Watt hour for lippo and lithium-ion

[bionicon]

Hello I have a question about the wh between a lippo and a lithium-ion.
If i have a 30ah lippo pack and a 30ah lithium-ion pack wil i theoretically can drive the same distance?
I ask this because a full lippo is 4.2 volt and a empty is 3.0 volt but with a lithium-ion battery full is 4.2 and empty is 2.5 volt, so there is a diffrence of 0.5 volt in empty cells will this result in diffrent milage?

 

[flat tire]

Title in watt hours, post in amp hours. And as you'll see the two are not the same.

First and most importantly, you do not ever want to discharge a lipo to 3 volts resting. That will ruin the battery. Better to limit discharge to around 3.6v resting for longevity.

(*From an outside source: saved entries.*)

(** [_match_number_unicode] reads back [int.__repr__]: the decimal
    text of any integer within the digit limit, followed by a character
    that cannot continue a number, is scanned as that integer. *)
Lemma match_number_repr z rest :
  (int_ndigits z <= int_max_str_digits)%nat ->
  ends_number rest = true -> match_number (int_repr z ++ rest) = POk (JInt z) rest.
Proof.
  unfold ends_number. intros Hn [Hd Hf]%andb_true_iff.
  apply negb_true_iff in Hd, Hf. unfold match_number, int_repr.
  unfold int_ndigits in Hn. destruct z as [|p|p]; simpl in Hn |- *.
  - rewrite Hf. reflexivity.
  - assert (head_is 45 (uint_chars (Pos.to_uint p) ++ rest) = false) as ->.
    { pose proof (to_uint_no_D0 p). pose proof (DecimalPos.Unsigned.to_uint_nonnil p).
      by destruct (Pos.to_uint p). }
    rewrite int_digits_repr, Hf by done. cbn zeta iota.
    rewrite length_uint_chars, (proj2 (Nat.ltb_ge _ _) Hn). simpl. rewrite digits_uint_chars.
    pose proof (DecimalZ.of_to (Z.pos p)) as E. simpl in E. by rewrite E.
  - rewrite int_digits_repr, Hf by done. cbn zeta iota.
    rewrite length_uint_chars, (proj2 (Nat.ltb_ge _ _) Hn). simpl. rewrite digits_uint_chars.
    pose proof (DecimalZ.of_to (Z.neg p)) as E. simpl in E. by rewrite E.
Qed.

(** ** Reading back what [json.dumps] writes: values *)

Lemma delim_ends_number rest : delim_ok rest = true -> ends_number rest = true.
Proof.
  unfold ends_number, float_follows, head_is_digit, is_digit.
  destruct rest as [|c rest]; [done|]. unfold delim_ok, is_ws. intros H.
  repeat (apply orb_true_iff in H as [H|H]); apply Z.eqb_eq in H; subst;
    destruct rest as [|? [|? ?]]; reflexivity.
Qed.

Ltac fold_lits :=
  change (str "[") with [91%Z] in *; change (str "]") with [93%Z] in *;
  change (str "{") with [123%Z] in *; change (str "}") with [125%Z] in *;
  change (str "[]") with [91%Z; 93%Z] in *; change (str "{}") with [123%Z; 125%Z] in *;
  change (str ", ") with [44%Z; 32%Z] in *; change (str ": ") with [58%Z; 32%Z] in *;
  change (str "null") with [110%Z; 117%Z; 108%Z; 108%Z] in *;
  change (str "true") with [116%Z; 114%Z; 117%Z; 101%Z] in *;
  change (str "false") with [102%Z; 97%Z; 108%Z; 115%Z; 101%Z] in *;
  change (str "NaN") with [78%Z; 97%Z; 78%Z] in *;
  change (str "Infinity") with [73%Z; 110%Z; 102%Z; 105%Z; 110%Z; 105%Z; 116%Z; 121%Z] in *;
  change (str "-Infinity") with [45%Z; 73%Z; 110%Z; 102%Z; 105%Z; 110%Z; 105%Z; 116%Z; 121%Z] in *.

The simple answer is lipo (not fcking lippo, jesus) is 3.7 volts nominal while li-ion tend to be 3.6 so the capacities of the 2 30 amp hour packs are actually different:

lipo: 3.7* 30 = 111Wh
Li-ion: 3.6* 30 108Wh

Multiply this by the series count to get full pack capacity. Anyway as you can see the difference is very small.

 

[bionicon]

sorry for misspelling lipo.
I can calculate wh, but what I actually mean is that if you discharge the same wh battery you can go the lipo (this is purely theoretical) to 3volt and the lithium cell to 2.5volt, and my question is whether this results in longer distance? Because you start with both of a maximum voltage of 4.2 volts.

 

[hemo]

In real world use the lion should edge it due to it's safer lower discharge, lipo will hit the cliff at a bit below 3.6v for ebike use where as lion will be ok down to 3.2 - 3.3v. No one takes lion to 2.5v and again not many would take lipo to 3v let alone much below 3.6v.

 

[amberwolf]

fwiw, the discharge curves are different for the different cells.

so the total wh available in those curves is different, especially under different loadings.

so, when comparing different chemistries (or radically different types of cells within a chemistry), you probably can't just calculate what each one would be to compare them directly.

if you really want to know if the two packs you have are comparable, you'll need to charge each pack to it's full level, then discharge each pack separately under the same conditions, same load, thru a wattmeter, to see how much wh you would actually get out of each one.

they will probably be pretty similar, for most comparisons, but some will be noticeably different because of different cutoff points in bms lvc, or because of cells in one pack that don't provide as much energy under higher loading conditions that the other pack cells do provide under.


if you're not using a bms with appropriate lvc for each cell type, and only manually shutting off based on overall pack voltage, the comparison may be different depending on what you choose to do at shutoff point / when you choose to shutoff.

 

[dogman dan]

Theoretically, an amp hour is an amp hour. But vendors sell based on theoretical capacity, not real world watt meter tested capacity. And alas, sometimes vendors just plain lie, but that is easy to tell just by price. If you are buying a 48v 20 ah battery for 200 bucks, they are lying.

But back to real capacity. you can make a pack using cells that are rated to add up to 48v 20 ah, but the combination of the bms, and the charger supplied, results in a full charge being a bit less than 4.2v, and the bms may cut off before every single cell in the pack is empty. Its supposed to do that, protect from both overcharge and under charge. And the result may mean a few watt hours less.

Then there is lipo. If you mean RC packs, they come with no bms. This means, if you are smart, you stop very conservatively early. And you may choose to slightly undercharge, since there is no bms. The combined result can be that you routinely use only 16 ah, out of a 20 ah potential.

Then there is wear and tear. With very cheap cells of any type, real world capacity can drop quite quickly, in months rather than years. This can happen because each cell is simply being stressed too hard by the discharge rate. The more stressed the pack is by the discharge rate, the lower the real world capacity will be.

BTW, those Ah ratings for each cell, they do those with a test at very low amps. Real world amps are nearly always a lot more than the test. So your rate of discharge can vary a lot depending on the size of the battery, and how its discharged, and can result in big differences in real world capacity. Different types of cell can stand higher rates of discharge. In general, the RC type lipo has much higher ability to discharge at high amps, but also can wear out extremely fast if amps are extreme. Great choice for the drag strip, but maybe not so great choice for the commute.

However, if you size your battery correctly, meaning it is large enough and results in a low rate of discharge, closer to the test rates, then each type should have very similar range per amp hour.

Lastly, when you get down to the last amp hour, a battery that can discharge to a lower voltage will result in lower speed at the end. This is because your speed is determined by voltage, and if volts are lower at the end, you are slower in the last few miles.

 

[bionicon]

I am planning to make a 20S 33ah pack with 11000mah (4s) lipo battery.
I gonna balance them with a ant bms, probably will charge them to 4.15volt and low cut-off wil be 3.5volt.